Stored data entries:
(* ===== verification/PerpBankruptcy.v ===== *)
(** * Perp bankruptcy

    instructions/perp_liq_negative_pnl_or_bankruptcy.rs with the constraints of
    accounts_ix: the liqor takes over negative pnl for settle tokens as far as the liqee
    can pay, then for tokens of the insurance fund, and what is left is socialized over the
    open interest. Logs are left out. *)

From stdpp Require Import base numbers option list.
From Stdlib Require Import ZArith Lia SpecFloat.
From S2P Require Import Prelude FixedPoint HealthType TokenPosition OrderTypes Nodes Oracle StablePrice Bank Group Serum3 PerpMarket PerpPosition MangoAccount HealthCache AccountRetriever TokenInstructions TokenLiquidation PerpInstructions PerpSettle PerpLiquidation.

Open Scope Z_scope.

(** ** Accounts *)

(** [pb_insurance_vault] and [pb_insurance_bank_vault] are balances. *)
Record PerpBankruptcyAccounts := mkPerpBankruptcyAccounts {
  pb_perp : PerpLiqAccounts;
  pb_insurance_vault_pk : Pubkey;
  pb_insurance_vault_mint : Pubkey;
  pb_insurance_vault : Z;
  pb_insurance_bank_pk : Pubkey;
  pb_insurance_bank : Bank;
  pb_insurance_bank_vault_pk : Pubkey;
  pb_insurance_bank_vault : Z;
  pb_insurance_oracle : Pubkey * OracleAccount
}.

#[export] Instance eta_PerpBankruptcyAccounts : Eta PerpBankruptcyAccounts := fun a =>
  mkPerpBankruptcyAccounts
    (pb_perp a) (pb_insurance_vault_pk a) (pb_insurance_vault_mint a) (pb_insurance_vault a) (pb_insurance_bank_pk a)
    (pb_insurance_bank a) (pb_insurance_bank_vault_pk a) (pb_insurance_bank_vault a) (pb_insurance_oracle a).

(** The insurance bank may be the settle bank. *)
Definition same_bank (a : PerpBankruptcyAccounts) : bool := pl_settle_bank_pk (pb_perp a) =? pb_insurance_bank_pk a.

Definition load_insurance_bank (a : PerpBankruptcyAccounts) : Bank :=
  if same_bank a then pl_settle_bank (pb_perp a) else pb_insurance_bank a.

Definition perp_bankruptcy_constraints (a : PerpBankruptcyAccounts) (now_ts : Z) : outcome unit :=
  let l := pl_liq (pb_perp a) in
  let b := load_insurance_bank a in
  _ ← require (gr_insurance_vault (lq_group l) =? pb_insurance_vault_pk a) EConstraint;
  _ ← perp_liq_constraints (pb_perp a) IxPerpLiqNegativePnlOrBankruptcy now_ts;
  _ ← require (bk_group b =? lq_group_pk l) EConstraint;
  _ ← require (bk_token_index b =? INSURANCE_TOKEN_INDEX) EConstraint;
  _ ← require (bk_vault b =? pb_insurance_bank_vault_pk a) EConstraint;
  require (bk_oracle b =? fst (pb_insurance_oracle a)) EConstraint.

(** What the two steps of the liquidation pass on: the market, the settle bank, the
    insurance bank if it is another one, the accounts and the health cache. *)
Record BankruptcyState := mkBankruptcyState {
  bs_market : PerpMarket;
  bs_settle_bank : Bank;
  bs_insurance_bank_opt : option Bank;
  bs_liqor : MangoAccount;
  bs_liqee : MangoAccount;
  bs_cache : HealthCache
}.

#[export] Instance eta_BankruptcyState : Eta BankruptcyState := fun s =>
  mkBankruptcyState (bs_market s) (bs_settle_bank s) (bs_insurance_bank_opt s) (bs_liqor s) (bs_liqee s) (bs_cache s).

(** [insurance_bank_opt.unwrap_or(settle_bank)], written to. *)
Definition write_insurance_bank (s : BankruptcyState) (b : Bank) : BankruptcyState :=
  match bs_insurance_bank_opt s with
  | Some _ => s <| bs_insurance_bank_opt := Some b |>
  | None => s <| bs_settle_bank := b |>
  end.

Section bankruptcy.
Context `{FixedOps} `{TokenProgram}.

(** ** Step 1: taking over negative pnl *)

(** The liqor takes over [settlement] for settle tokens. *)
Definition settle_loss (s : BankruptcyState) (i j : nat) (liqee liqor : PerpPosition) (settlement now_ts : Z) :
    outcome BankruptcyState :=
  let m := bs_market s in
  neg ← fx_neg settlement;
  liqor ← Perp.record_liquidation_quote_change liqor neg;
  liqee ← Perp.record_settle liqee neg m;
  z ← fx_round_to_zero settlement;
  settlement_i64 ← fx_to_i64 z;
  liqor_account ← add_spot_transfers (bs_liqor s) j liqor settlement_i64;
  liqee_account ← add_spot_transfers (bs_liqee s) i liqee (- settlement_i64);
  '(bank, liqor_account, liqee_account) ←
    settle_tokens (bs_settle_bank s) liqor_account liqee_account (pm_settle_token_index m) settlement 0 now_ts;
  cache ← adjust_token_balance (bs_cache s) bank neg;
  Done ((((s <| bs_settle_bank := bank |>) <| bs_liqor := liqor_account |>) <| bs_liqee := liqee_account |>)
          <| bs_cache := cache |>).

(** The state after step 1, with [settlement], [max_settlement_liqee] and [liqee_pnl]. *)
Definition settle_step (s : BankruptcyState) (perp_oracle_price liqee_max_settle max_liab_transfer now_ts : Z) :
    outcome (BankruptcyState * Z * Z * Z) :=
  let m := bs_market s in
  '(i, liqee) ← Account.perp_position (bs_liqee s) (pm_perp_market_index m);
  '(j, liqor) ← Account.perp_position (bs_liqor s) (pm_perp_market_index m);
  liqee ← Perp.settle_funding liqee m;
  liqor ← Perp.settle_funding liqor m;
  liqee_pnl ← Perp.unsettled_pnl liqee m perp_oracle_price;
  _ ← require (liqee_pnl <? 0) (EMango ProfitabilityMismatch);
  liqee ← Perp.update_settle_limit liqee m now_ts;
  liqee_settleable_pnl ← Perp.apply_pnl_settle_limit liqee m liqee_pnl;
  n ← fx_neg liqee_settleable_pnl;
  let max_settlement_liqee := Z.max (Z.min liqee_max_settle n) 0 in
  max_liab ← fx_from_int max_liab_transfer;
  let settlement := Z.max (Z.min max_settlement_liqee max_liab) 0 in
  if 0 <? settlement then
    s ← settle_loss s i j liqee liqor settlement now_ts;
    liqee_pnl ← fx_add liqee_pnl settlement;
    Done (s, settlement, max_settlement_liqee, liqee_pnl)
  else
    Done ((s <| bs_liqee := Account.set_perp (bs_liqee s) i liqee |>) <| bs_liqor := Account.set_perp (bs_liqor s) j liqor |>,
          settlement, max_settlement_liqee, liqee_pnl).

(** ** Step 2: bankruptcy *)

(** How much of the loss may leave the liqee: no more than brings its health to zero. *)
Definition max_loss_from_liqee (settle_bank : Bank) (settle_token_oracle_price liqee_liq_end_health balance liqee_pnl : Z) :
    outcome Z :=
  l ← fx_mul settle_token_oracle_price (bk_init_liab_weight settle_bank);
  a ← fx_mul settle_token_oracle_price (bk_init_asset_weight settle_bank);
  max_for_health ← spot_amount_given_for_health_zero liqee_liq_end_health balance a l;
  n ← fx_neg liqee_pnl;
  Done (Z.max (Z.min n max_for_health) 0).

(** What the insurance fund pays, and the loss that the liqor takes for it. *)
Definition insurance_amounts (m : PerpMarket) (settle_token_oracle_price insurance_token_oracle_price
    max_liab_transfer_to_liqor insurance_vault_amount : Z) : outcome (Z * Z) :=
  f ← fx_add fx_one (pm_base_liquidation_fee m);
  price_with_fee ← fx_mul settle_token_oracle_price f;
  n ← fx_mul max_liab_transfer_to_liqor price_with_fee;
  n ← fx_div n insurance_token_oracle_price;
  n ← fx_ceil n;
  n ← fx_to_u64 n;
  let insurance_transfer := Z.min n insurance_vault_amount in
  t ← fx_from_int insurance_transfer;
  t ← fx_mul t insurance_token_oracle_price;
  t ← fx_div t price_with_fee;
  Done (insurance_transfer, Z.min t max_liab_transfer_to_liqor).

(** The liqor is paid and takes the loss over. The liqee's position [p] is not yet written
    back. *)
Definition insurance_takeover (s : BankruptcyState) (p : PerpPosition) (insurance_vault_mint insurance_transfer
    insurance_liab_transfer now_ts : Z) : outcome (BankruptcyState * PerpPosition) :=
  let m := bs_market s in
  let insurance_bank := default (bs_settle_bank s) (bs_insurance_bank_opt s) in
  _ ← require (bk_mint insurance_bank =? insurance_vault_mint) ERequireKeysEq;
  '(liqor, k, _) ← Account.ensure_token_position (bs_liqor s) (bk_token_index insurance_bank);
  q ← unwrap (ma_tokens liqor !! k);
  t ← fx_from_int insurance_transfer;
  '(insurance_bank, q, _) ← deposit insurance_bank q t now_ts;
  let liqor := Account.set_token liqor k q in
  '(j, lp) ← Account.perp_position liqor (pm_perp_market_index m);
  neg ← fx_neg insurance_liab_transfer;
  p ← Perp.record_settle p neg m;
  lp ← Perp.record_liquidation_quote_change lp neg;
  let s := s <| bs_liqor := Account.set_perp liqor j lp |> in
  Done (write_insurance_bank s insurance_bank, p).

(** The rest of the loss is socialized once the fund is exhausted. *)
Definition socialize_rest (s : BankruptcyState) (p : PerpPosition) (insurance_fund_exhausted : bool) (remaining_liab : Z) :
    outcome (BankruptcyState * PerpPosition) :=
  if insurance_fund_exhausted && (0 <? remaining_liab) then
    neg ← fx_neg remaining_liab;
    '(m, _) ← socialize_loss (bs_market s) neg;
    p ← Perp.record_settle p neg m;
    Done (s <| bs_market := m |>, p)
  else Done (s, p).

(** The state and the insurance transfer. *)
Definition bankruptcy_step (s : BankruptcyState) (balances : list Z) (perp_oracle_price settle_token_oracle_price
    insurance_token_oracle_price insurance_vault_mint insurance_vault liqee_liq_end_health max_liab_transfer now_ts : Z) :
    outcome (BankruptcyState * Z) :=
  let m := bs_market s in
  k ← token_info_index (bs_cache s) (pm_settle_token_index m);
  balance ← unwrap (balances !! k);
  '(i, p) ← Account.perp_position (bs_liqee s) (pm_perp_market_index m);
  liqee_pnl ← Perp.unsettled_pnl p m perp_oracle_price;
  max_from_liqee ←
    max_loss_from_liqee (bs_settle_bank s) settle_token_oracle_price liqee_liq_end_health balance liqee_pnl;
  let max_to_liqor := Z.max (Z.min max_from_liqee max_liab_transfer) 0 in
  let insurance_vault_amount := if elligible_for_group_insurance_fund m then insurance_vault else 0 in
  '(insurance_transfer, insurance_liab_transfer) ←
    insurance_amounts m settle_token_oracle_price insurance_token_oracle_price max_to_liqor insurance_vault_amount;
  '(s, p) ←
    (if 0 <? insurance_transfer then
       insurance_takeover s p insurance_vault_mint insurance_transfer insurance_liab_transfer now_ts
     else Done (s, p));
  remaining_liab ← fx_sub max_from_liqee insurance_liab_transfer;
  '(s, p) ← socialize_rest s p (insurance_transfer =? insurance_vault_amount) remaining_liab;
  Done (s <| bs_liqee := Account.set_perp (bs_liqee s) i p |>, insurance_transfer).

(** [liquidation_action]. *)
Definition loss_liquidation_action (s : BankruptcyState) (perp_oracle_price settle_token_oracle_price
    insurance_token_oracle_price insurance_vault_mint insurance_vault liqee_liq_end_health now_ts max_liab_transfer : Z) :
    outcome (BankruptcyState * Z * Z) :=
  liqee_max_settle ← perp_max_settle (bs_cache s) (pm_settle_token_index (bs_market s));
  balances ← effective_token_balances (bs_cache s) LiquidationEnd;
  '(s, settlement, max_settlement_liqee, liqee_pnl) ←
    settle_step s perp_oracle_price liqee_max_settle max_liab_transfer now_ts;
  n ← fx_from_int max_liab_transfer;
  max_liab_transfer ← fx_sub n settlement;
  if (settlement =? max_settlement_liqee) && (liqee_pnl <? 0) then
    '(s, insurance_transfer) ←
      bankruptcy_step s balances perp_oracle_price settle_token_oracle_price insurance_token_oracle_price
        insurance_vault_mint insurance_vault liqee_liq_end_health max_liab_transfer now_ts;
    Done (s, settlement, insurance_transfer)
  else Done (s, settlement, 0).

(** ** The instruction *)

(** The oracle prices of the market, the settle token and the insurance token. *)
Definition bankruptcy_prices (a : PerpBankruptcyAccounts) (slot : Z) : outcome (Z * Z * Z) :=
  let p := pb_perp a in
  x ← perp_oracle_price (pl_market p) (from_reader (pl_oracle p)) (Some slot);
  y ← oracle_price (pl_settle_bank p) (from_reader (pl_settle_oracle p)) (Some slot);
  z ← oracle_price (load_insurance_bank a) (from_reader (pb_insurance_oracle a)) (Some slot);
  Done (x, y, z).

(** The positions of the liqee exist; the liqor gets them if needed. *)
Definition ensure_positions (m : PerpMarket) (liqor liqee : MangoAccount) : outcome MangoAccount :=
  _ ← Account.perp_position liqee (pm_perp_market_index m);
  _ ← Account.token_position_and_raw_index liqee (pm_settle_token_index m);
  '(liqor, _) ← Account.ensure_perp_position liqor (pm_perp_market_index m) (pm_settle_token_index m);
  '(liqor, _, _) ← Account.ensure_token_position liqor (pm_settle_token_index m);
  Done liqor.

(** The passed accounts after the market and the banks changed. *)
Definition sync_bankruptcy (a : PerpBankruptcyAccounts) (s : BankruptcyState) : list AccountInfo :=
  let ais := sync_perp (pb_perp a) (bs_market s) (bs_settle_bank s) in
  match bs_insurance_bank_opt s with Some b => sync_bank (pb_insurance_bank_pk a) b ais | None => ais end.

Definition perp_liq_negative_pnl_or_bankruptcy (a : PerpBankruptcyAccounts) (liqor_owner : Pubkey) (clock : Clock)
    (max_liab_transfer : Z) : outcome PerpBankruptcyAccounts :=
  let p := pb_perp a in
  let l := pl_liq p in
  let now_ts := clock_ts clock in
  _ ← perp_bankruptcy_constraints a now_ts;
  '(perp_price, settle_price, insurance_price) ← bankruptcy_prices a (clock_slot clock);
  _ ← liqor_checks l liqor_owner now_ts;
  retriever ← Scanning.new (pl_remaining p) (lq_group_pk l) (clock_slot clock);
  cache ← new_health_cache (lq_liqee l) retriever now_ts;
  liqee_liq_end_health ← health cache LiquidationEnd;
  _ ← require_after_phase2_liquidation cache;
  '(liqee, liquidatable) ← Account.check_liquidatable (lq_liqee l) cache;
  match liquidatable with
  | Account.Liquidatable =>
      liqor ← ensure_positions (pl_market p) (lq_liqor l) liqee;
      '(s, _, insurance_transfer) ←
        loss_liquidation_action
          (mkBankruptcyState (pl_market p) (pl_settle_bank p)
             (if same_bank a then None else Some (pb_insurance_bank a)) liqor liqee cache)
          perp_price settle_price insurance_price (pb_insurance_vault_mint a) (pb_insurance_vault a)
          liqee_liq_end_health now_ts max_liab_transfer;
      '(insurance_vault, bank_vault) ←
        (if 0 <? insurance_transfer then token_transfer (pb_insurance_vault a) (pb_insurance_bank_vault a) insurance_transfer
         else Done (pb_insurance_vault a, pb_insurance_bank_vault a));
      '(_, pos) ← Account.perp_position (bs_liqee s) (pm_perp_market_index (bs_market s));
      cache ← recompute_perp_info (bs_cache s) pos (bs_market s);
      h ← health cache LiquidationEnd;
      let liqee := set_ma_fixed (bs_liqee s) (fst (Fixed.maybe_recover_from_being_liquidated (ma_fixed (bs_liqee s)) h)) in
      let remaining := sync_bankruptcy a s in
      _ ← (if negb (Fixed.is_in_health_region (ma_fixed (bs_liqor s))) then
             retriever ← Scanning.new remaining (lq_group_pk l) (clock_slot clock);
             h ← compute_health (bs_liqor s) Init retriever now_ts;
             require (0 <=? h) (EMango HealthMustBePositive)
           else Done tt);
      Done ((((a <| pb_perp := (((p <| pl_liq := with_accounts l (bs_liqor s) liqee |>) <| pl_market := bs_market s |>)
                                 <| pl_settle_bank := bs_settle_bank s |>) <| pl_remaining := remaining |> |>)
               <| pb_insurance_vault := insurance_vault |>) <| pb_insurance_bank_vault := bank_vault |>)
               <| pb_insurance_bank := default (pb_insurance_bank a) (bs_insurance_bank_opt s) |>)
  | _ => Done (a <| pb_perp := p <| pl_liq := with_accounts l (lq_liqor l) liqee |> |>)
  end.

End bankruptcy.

The problem:
Your reply must contain exactly the lines from the first line of the data through the line holding "if same_bank a then pl_settle_bank", and nothing more.

Your response:
(* ===== verification/PerpBankruptcy.v ===== *)
(** * Perp bankruptcy

    instructions/perp_liq_negative_pnl_or_bankruptcy.rs with the constraints of
    accounts_ix: the liqor takes over negative pnl for settle tokens as far as the liqee
    can pay, then for tokens of the insurance fund, and what is left is socialized over the
    open interest. Logs are left out. *)

From stdpp Require Import base numbers option list.
From Stdlib Require Import ZArith Lia SpecFloat.
From S2P Require Import Prelude FixedPoint HealthType TokenPosition OrderTypes Nodes Oracle StablePrice Bank Group Serum3 PerpMarket PerpPosition MangoAccount HealthCache AccountRetriever TokenInstructions TokenLiquidation PerpInstructions PerpSettle PerpLiquidation.

Open Scope Z_scope.

(** ** Accounts *)

(** [pb_insurance_vault] and [pb_insurance_bank_vault] are balances. *)
Record PerpBankruptcyAccounts := mkPerpBankruptcyAccounts {
  pb_perp : PerpLiqAccounts;
  pb_insurance_vault_pk : Pubkey;
  pb_insurance_vault_mint : Pubkey;
  pb_insurance_vault : Z;
  pb_insurance_bank_pk : Pubkey;
  pb_insurance_bank : Bank;
  pb_insurance_bank_vault_pk : Pubkey;
  pb_insurance_bank_vault : Z;
  pb_insurance_oracle : Pubkey * OracleAccount
}.

#[export] Instance eta_PerpBankruptcyAccounts : Eta PerpBankruptcyAccounts := fun a =>
  mkPerpBankruptcyAccounts
    (pb_perp a) (pb_insurance_vault_pk a) (pb_insurance_vault_mint a) (pb_insurance_vault a) (pb_insurance_bank_pk a)
    (pb_insurance_bank a) (pb_insurance_bank_vault_pk a) (pb_insurance_bank_vault a) (pb_insurance_oracle a).

(** The insurance bank may be the settle bank. *)
Definition same_bank (a : PerpBankruptcyAccounts) : bool := pl_settle_bank_pk (pb_perp a) =? pb_insurance_bank_pk a.

Definition load_insurance_bank (a : PerpBankruptcyAccounts) : Bank :=
  if same_bank a then pl_settle_bank (pb_perp a) else pb_insurance_bank a.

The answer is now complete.